• _Problem details_: Below are some records; quote exactly the lines from the one that contains "intros k v Hin." through the one that contains "Lemma within_pop T", inclusive, and no others.
-------
Lemma within_push T outs st N seq :
  slot_inv T outs st -> within (Z.of_nat N) st -> 0 <= seq < Z.of_nat N -> Z.of_nat N <= u64_max ->
  is_Some (sequential T N) -> ~ held st seq -> seq < st_next st + SYNC_TURN_WINDOW ->
  within (Z.of_nat N) (push_slot st seq (T seq)).2.
Proof.
  intros Hi Hw Hseq HN Hvalid Hnew Hwin. pose proof (wi_ok _ _ Hw) as Hok. unfold push_slot. rewrite Hok.
  cbn [orb]. assert (Hge : st_next st <= seq) by (apply Z.nlt_ge; intros ?; apply Hnew; by left).
  assert (Hget : BTreeMap.get (st_pending st) seq = None).
  { destruct (BTreeMap.get _ seq) eqn:E; [|done]. exfalso. apply Hnew. right. by rewrite E. }
  rewrite (proj2 (Z.ltb_ge _ _) Hge), Hget.
  destruct (Z.eqb_spec seq (st_next st)) as [-> | Hne].
  { cbn [ok_some snd]. apply (within_consume T outs); auto; lia. }
  rewrite (proj2 (Z.leb_gt SYNC_TURN_WINDOW (seq - st_next st)) ltac:(lia)). cbn [andb].
  assert (Hlen : Z.of_nat (length (st_pending st)) < SYNC_TURN_WINDOW).
  { assert (Hb : Z.of_nat (length (BTreeMap.insert seq (T seq) (st_pending st)))
              <= st_next st + SYNC_TURN_WINDOW - st_next st).
    { apply keys_bound; [by apply BTreeMap.wf_insert, Hi| |unfold SYNC_TURN_WINDOW, RECEIVE_WINDOW; lia].
      intros k v Hin. apply BTreeMap.elem_of_map_insert in Hin as [[= -> ->]|Hin]; [lia|].
      by destruct (wi_keys _ _ Hw k v Hin). }
    rewrite BTreeMap.length_insert_new in Hb by done. lia. }
  rewrite (proj2 (Z.leb_gt _ _) Hlen). cbn. split; [done|]. cbn.
  intros k t Hin. apply BTreeMap.elem_of_map_insert in Hin as [[= -> ->]|Hin]; [lia|].
  by apply (wi_keys _ _ Hw k t).
Qed.

Lemma within_pop T outs st N :
  slot_inv T outs st -> within (Z.of_nat N) st -> Z.of_nat N <= u64_max ->
  is_Some (sequential T N) -> within (Z.of_nat N) (pop_slot st).2.
Proof.
  intros Hi Hw HN Hvalid. unfold pop_slot.
  destruct (BTreeMap.get (st_pending st) (st_next st)) as [t|] eqn:Hg; [|done].
  pose proof (BTreeMap.elem_of_get _ _ _ Hg) as Hin.
  rewrite (si_pending _ _ _ Hi _ _ Hin). pose proof (wi_keys _ _ Hw _ _ Hin) as [_ Hlt].
  set (st' := mkSlotTurns _ _ _ _ _). cbn [ok_some snd].
  apply (within_consume T outs st' N (st_next st)); cbn; auto; try lia.
  - by apply slot_inv_removed.
  - split; [by apply Hw|]. cbn. intros k u Hk. apply list_elem_of_filter in Hk as [_ Hk].
    by apply (wi_keys _ _ Hw k u).
  - rewrite BTreeMap.get_remove. by rewrite decide_True.
Qed.

Lemma within_run T outs ops st N :
  slot_inv T outs st -> within (Z.of_nat N) st -> Z.of_nat N <= u64_max -> is_Some (sequential T N) ->
  Forall (of_stream T) ops -> (forall seq t, TPush seq t ∈ ops -> seq < Z.of_nat N) -> paced ops st ->
  within (Z.of_nat N) (turn_run ops st).2.
Proof.
  intros Hi Hw HN Hvalid. revert outs st Hi Hw.
  induction ops as [|op ops IH]; cbn [turn_run paced snd]; intros outs st Hi Hw Hops Hlt Hp; [done|].
  inversion_clear Hops as [|? ? Hop Hops']. destruct Hp as [Hnow Hp].
  assert (Hlt' : forall seq t, TPush seq t ∈ ops -> seq < Z.of_nat N).
  { intros seq t Hin. apply (Hlt seq t). by right. }
  destruct op as [seq t|]; cbn [turn_step of_stream] in *.
  - destruct Hop as [H0 ->], Hnow as [Hnew Hwin].
    assert (seq < Z.of_nat N) by (apply (Hlt seq (T seq)); left).
    eapply IH; [by apply turn_push_inv| |done..]. by eapply within_push.
  - eapply IH; [by apply turn_pop_inv| |done..]. by eapply within_pop.
Qed.

(** An origin whose stream reads without fault in order, and whose turns
    arrive once each and within the window of the next one awaited, is never
    declared unavailable, whatever the order of arrival. *)
Theorem paced_stream_never_fails (T : Z -> SyncTurn) (N : nat) (ops : list turn_op)
    (Hvalid : is_Some (sequential T N)) (HN : Z.of_nat N <= u64_max)
    (Hops : Forall (of_stream T) ops)
    (Hlt : forall seq t, TPush seq t ∈ ops -> seq < Z.of_nat N)
    (Hpaced : paced ops default_slot_turns) :
  st_failure (turn_run ops default_slot_turns).2 = None.
Proof.
  eapply wi_ok, (within_run T []); eauto using slot_inv_init.
  split; [done|]. cbn. intros k t Hin. by apply elem_of_nil in Hin.
Qed.

(** ** Honest origins

    [G k] is the generation of the checksum turn [k] carries, or of the last
    one before it.  An untagged origin repeats a generation or advances by one;
    a tagged one may also skip, by less than its buffer can hold. *)

Record honest_stream (tagged : bool) (T : Z -> SyncTurn) (G : Z -> Z) : Prop := mkHonest {
  hs_start : 0 <= G 0 < SYNC_RING_MODULUS;
  hs_first : forall k, 0 <= k -> (forall i, 0 <= i < k -> command (T i) = None) -> G k = G 0;
  hs_step : forall k, 0 <= k ->
    G k <= G (k + 1) <= G k + (if tagged then GAME_SYNC_SAFE_BUFFER_MAX else 1);
  hs_hold : forall k, 0 <= k -> command (T (k + 1)) = None -> G (k + 1) = G k;
  hs_max : forall k, 0 <= k -> G k < u64_max;
  hs_ring : forall k c, 0 <= k -> command (T k) = Some c -> ring c = G k mod SYNC_RING_MODULUS;
  hs_tag : forall k, 0 <= k ->
    generation (T k) = if tagged then (fun _ => G k) <$> command (T k) else None;
  hs_gap : forall k, 0 <= k -> skipped (T k) = None;
}.

(** What the comparator should see of turn [k]. *)
Definition decoded (T : Z -> SyncTurn) (G : Z -> Z) (k : Z) (t : SyncTurn) : Prop :=
  frame t = frame (T k) /\ command t = command (T k) /\
  (command (T k) <> None -> ordinal t = Some (G k)) /\
  (forall g, skipped t = Some g ->
     gap_first g < gap_end g /\ forall j, 0 <= j -> command (T j) <> None -> ~ gap_first g <= G j < gap_end g).

Section honest.
Context (tagged : bool) (T : Z -> SyncTurn) (G : Z -> Z) (HS : honest_stream tagged T G).

Let mode : SyncMode := if tagged then Enhanced else Legacy.

Lemma honest_mono j k : 0 <= j <= k -> G j <= G k.
Proof.
  intros [Hj Hk]. replace k with (j + Z.of_nat (Z.to_nat (k - j))) by lia.
  generalize (Z.to_nat (k - j)) as n. induction n as [|n IH]; [rewrite Z.add_0_r; lia|].
  pose proof (hs_step _ _ _ HS (j + Z.of_nat n) ltac:(lia)).
  replace (j + Z.of_nat (S n)) with (j + Z.of_nat n + 1) by lia. lia.
Qed.

Lemma honest_nonneg k : 0 <= k -> 0 <= G k.
Proof. intros. pose proof (honest_mono 0 k ltac:(lia)). pose proof (hs_start _ _ _ HS). lia. Qed.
-------
• _Answer to this exercise_:
      intros k v Hin. apply BTreeMap.elem_of_map_insert in Hin as [[= -> ->]|Hin]; [lia|].
      by destruct (wi_keys _ _ Hw k v Hin). }
    rewrite BTreeMap.length_insert_new in Hb by done. lia. }
  rewrite (proj2 (Z.leb_gt _ _) Hlen). cbn. split; [done|]. cbn.
  intros k t Hin. apply BTreeMap.elem_of_map_insert in Hin as [[= -> ->]|Hin]; [lia|].
  by apply (wi_keys _ _ Hw k t).
Qed.

Lemma within_pop T outs st N :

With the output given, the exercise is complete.